With over 1300 posts on this weblog, it’s easy to get lost. Maybe you stumbled onto one of the posts after a web search, and then kept reading. Some people told me they just started reading it all from end to finish (gulp!).
It’s not always easy to follow the brain dump of a quirky Franco-Dutch maverick :)
Let me start by listing the resources related to all this JeeStuff:
- This daily weblog is my train-of-thought, year-in, year-out. Some projects get started and never end (low-power tweaking?), others get started and never get finished (sad, but true), yet others are me going off on some tangent, and finally there are the occasional series and mini-series – diving a bit deeper into some topic, or trying to explain something (electronics, usually).
- There’s a chronological index, which I update from time to time using a little script. It lists just the titles and the tags. It’s a quick way to see what sort of topics get covered.
- Most post are tagged, see the “tag cloud” at the bottom of each page. Clicking on a term leads to the corresponding posts, as one (large) page. This is probably a good way to read about certain topics when you come to this web site for the first time.
- At the bottom of each weblog page is a list of posts, grouped by month. Frankly, I don’t think it’s that useful – it’s mostly there because WordPress makes it easy to add.
- And there’s the search field, again at the bottom of each page. It works quite well, but if your search term is too vague, you’ll get a page with a huge list of weblog posts.
Apart from this weblog, which is at jeelabs.org, there is also the community site at jeelabs.net, and the shop at jeelabs.com. It’s a bit unfortunate that they all look different, and that they all use different software packages, but that’s the way it is.
The community site contains a number of areas:
The café is a publik wiki, with reference materials, projects, and pointers to other related pages and sites. Note that although it’s a wiki, it is not open for editing without signing up – that’s just to keep out spammers. Everyone is welcome, cordially invited even, to participate.
The software I write – with the help and contributions of others – ends up on GitHub so that anyone can browse the code, see what is being added / changed / fixed over time, and also create a fork to hack on. My code tends to be MIT-licensed wherever possible, so it’s all yours to look at, learn from, re-use, whatever.
There is documentation at jeelabs.net/pub/docs/ for several of the more important packages and libraries on GitHub. Updating is a manual step here, so it can lag, occasionally. These pages are generated by Doxygen.
The hardware area lists all the products which have escaped from JeeLabs, and are ending up all over the world. It’s a reference area, which should be the final word on what each product is and isn’t.
There are several forums for discussion, making suggestions, asking questions, and posting notes about anything somehow related (or at least relevant) to JeeLabs.

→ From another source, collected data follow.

(** C10.  A Decimal field with [places] or a non-zero [places_limit]: the
    validate hook is run on [None] and raises AttributeError ([as_tuple] or
    [is_finite]).  So the pipeline on text that is no decimal literal,
    where the "format" error can be recorded (a list in [errors]), records
    it and then raises that AttributeError; the assignment of such text
    raises an AttributeError as well (already from [defaultdict.append]),
    and so does the assignment of [None] to the non-required field: none
    completes. *)
Theorem C10_decimal_validate_on_None rt h self places limit rnd lo hi
    (Hkind : kind self = DecimalField places limit rnd lo hi)
    (Hcfg : accepts_None (kind self) = false) :
  (forall st, exists name,
      (name = "as_tuple" \/ name = "is_finite")
      /\ validate rt h self PNone st = (Raise (no_attribute name), st))
  /\ (forall v out st l rn msg,
        in_EMPTY_VALUES v = false ->
        _run_preprocessors rt h self (pre_process_value rt self v) st = (Ok out, st) ->
        Dec.of_string (py_str rt out) = None ->
        errors st = ErrList l ->
        owner_row_number h st = Ok rn ->
        error_text rt self "incorrect_format" [("value", original_value st)] rn
        = Ok msg ->
        exists name,
          _deserialize rt h self v st = (Raise (no_attribute name), with_error msg st))
  /\ (forall o v out st rn msg,
        in_EMPTY_VALUES v = false ->
        (_run_preprocessors rt h self (pre_process_value rt self v)
           (entered o v st)).1 = Ok out ->
        Dec.of_string (py_str rt out) = None ->
        row_number (deref h o) = Some rn ->
        error_text rt self "incorrect_format" [("value", v)] rn = Ok msg ->
        __set__ rt h self o v st = (Raise no_append, entered o v st, h))
  /\ (forall o st, required self = false ->
        exists name, __set__ rt h self o PNone st
                     = (Raise (no_attribute name), entered o PNone st, h)).
Proof.
  assert (forall st, exists name,
      (name = "as_tuple" \/ name = "is_finite")
      /\ validate rt h self PNone st = (Raise (no_attribute name), st)) as HV.
  { intros st. unfold validate. rewrite Hkind in Hcfg |- *.
    now apply DecimalField_validate_None. }
  split; [exact HV|]. split; [|split].
  - intros v out st l rn msg Hraw Hpre Hsyn E R T.
    destruct (HV (with_error msg st)) as (name & _ & V). exists name.
    unfold _deserialize.
    rewrite (bind_ok _ _ _ _ _ Hpre).
    assert (_validate_required rt h self v st = (Ok (), st)) as V1.
    { unfold _validate_required. now destruct v. }
    rewrite (bind_ok _ _ _ _ _ V1), Hraw. simpl.
    assert (deserialize rt h self out st = (Ok PNone, with_error msg st)) as D.
    { unfold deserialize. rewrite Hkind.
      rewrite DecimalField_deserialize_syntax by exact Hsyn.
      unfold incorrect_format, mbind, M_bind.
      now rewrite (make_error_records rt h self _ _ st l rn msg E R T). }
    rewrite (bind_ok _ _ _ _ _ D). unfold _validate.
    now rewrite (bind_raise _ _ _ _ _ (bind_raise _ _ _ _ _ V)).
  - intros o v out st rn msg Hraw Hpre Hsyn R T.
    apply set_raise_heap. unfold _deserialize.
    pose proof (frozen__run_preprocessors rt h self (pre_process_value rt self v)
                  (entered o v st) [] eq_refl) as F.
    destruct (_run_preprocessors rt h self (pre_process_value rt self v)
                (entered o v st)) as [r st1] eqn:P.
    simpl in Hpre, F. subst r st1.
    unfold mbind at 1, M_bind at 1. rewrite P.
    assert (_validate_required rt h self v (entered o v st)
            = (Ok (), entered o v st)) as V1.
    { unfold _validate_required. now destruct v. }
    rewrite (bind_ok _ _ _ _ _ V1), Hraw. simpl.
    assert (deserialize rt h self out (entered o v st)
            = (Raise no_append, entered o v st)) as D.
    { unfold deserialize. rewrite Hkind.
      rewrite DecimalField_deserialize_syntax by exact Hsyn.
      unfold incorrect_format, _make_error, mbind, M_bind, lift, errors_append,
        owner_row_number.
      simpl. now rewrite R, T. }
    now rewrite (bind_raise _ _ _ _ _ D).
  - intros o st Hreq.
    destruct (HV (entered o PNone st)) as (name & _ & V). exists name.
    apply set_raise_heap.
    rewrite deserialize_empty by reflexivity. simpl pre_process_value.
    assert (_validate_required rt h self PNone (entered o PNone st)
            = (Ok (), entered o PNone st)) as V1.
    { unfold _validate_required. now rewrite Hreq. }
    rewrite (bind_ok _ _ _ _ _ V1).
    now rewrite (bind_raise _ _ _ _ _ V).
Qed.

For real-time discussion, there’s a #jeelabs IRC channel, though I rarely leave my IRC client running very long. Doesn’t seem to be used much, but it’s there to be used.
If you’re new to electronics, you could go through the series called Easy electrons. For a write-up about setting up a sensor network at home, see the Dive Into JeeNodes series.

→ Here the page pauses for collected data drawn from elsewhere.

(** * GreptileClone: the job queue, the scheduler pass, the group barrier
      and the retry-fetch primitives

    A shallow embedding of
      - lib (downloadFile, fetchFile, fetchFiles, getFileType),
      - the cron route (GET, getJobs, filterForStaleJobs, processJobs,
        processJob, saveJobWithStatus, handleJobFailure, assembleDocument,
        checkGroupCompletion, finalizeGroup, processFile, ...),
      - the queue route (queueGroupedJobs, queueJob, fetchGitHubCommits,
        storeFileMetadata, getFileMetadata).

    Asynchronous functions are functions of a world (the KV store, the local
    disk, the wall clock, the counters of the network and of the uuid
    generator, and a trace of observable events) that return a value, throw,
    or run out of fuel. Fuel bounds the depth of the recursive repository
    listing; the retry loops carry a counter of the passes that are left,
    which five passes never exhaust. The KV store is taken as reliable; a
    request to the provider and a write to the local disk may fail. The
    executions of a batch run one after the other, in the order in which
    [Promise.all] starts them. *)

From Stdlib Require Import ZArith String Ascii List Lia Bool.
From stdpp Require Import base gmap strings list fin_maps sorting pretty.

Open Scope string_scope.
Open Scope list_scope.
Open Scope Z_scope.

(** ** Data model *)

Inductive Status := Queued | InProgress | Completed | Failed.

Definition statusString (s : Status) : string :=
  match s with
  | Queued => "queued"
  | InProgress => "in-progress"
  | Completed => "completed"
  | Failed => "failed"
  end.

#[global] Instance Status_eq_dec : EqDecision Status.
Proof. solve_decision. Defined.

Record FileInfo := { path : string; download_url : string }.

Record Job := {
  id : string;
  file : FileInfo;
  groupId : string;
  status : Status;
  owner : string;
  repo : string;
  result : option string;          (* undefined until the job has run *)
  createdAt : Z;
  updatedAt : Z
}.

(** A commit descriptor of the repository provider; only [sha] is read. *)
Record Commit := { sha : string }.

#[global] Instance FileInfo_eq_dec : EqDecision FileInfo.
Proof. solve_decision. Defined.
#[global] Instance Job_eq_dec : EqDecision Job.
Proof. solve_decision. Defined.
#[global] Instance Commit_eq_dec : EqDecision Commit.
Proof. solve_decision. Defined.

(** What [kv.get] can hand back: a job record (stored as its JSON text and
    parsed again by the client), a plain string (a membership marker or the
    group status), a file's stored commit descriptor, or the [{}] that the
    code substitutes for a missing key. *)
Inductive Value :=
| VJob (j : Job)
| VStr (s : string)
| VMeta (c : Commit)
| VEmpty.

#[global] Instance Value_eq_dec : EqDecision Value.
Proof. solve_decision. Defined.

(** JavaScript truthiness ([filter(Boolean)], [!storedMetadata]): of the
    values above only the empty string is falsy. *)
Definition truthy (v : Value) : bool :=
  match v with
  | VStr EmptyString => false
  | _ => true
  end.

(** Property reads; [None] is [undefined]. A string has none of the fields. *)
Definition status_of (v : Value) : option Status :=
  match v with VJob j => Some (status j) | _ => None end.
Definition updatedAt_of (v : Value) : option Z :=
  match v with VJob j => Some (updatedAt j) | _ => None end.
Definition owner_of (v : Value) : option string :=
  match v with VJob j => Some (owner j) | _ => None end.
Definition repo_of (v : Value) : option string :=
  match v with VJob j => Some (repo j) | _ => None end.
Definition file_of (v : Value) : option FileInfo :=
  match v with VJob j => Some (file j) | _ => None end.
Definition result_of (v : Value) : option string :=
  match v with VJob j => result j | _ => None end.
Definition sha_of (v : Value) : option string :=
  match v with VMeta c => Some (sha c) | _ => None end.

(** ** The world *)

Inductive Exn :=
| Error (msg : string)
| TypeError (msg : string).

Inductive Outcome (A : Type) :=
| Ok (a : A)
| Throw (e : Exn).
Arguments Ok {A} a.
Arguments Throw {A} e.

(** What a request to the repository provider answers. *)
Inductive Item :=
| ItemFile (p url : string)
| ItemDir (p : string)
| ItemOther.

Inductive Json :=
| JCommits (cs : list Commit)
| JListing (items : list Item)
| JRepo (name description homepage : option string)
| JOther.

Record Response := {
  ok : bool;
  statusText : string;
  text : Outcome string;
  arrayBuffer : Outcome string;
  json : Outcome Json
}.

Inductive Event :=
| EvFetch (url : string)            (* a request is sent *)
| EvSleep (ms : Z)                  (* a setTimeout wait *)
| EvProcessJob (j : Job)            (* logger.info(`processJob`, { job }) *)
| EvUpload (filename : string).     (* the artifact is handed over *)

Record World := {
  kv : gmap string Value;           (* the shared KV store *)
  disk : gmap string string;        (* local files *)
  now : Z;                          (* Date.now() *)
  requests : nat;                   (* requests sent so far *)
  uuids : nat;                      (* uuids drawn so far *)
  lastApiCallTime : Z;
  trace : list Event
}.

(** The collaborators. [fetch url n] is the provider's answer to the [n]-th
    request of the run; [writeFile p n] is what the file system answers to a
    write to the path [p] once [n] requests have been sent (every write of
    the program follows a request of its own, so the writes of a run are told
    apart); [scanOrder] is the order in which the store's SCAN hands out the
    matching keys, each of them once, which the store does not specify. *)
Record Env := {
  fetch : string -> nat -> Outcome Response;
  writeFile : string -> nat -> Outcome unit;
  uuidv4 : nat -> string;
  scanOrder : list string -> list string;
  scanOrder_perm : forall l, scanOrder l ≡ₚ l;
  generateAST : string -> string -> string;
  openaiSummary : string -> string -> Outcome (option string);
  uploadAndPoll : string -> string -> Outcome unit;
  stringifySafe : gmap string (option string) -> string;
  JSON_stringify : string -> string
}.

What else? Let me know, please. I find it very hard to get in the mindset of someone reaching this site for the first time. If you are lost, chances are that others will be too – so any tips and suggestions on how to improve this site for new visitors would be a big help.
You can always reach me via the info listed on the “About” page.
If I get lost in the weblog I always seem to end up in the shop. ;-)
Having bought a few of the nodes from you, I’m in the process of reading from start to end. I’m up to Sept 2010 so quite a way to go at the moment. I have read some stuff out of order such as the posts on scopes and RGB Leds. Love what you are doing with jeenodes, and certainly enjoy when you go off topic and follow other projects. Even your daughters twitter robot. Brilliant! I would like to see some kind of project involving jeenodes sending via SMS. Or maybe I should try and work that out myself.
Nice, an IRC channel. But, eh, which network? I would have thought freenode, but there’s nothing there…
Yep, freenode.
I would like to suggest another “special interest” tag : “skills & tools”. I found the stories about the oscilloscopes instructive and I’m still hoping for a SMD-oven-controller. next to that PCB design, power supplies, using your multimeter.
you might consider grouping stuff like that together, to aid the uninitated building their lab and skills.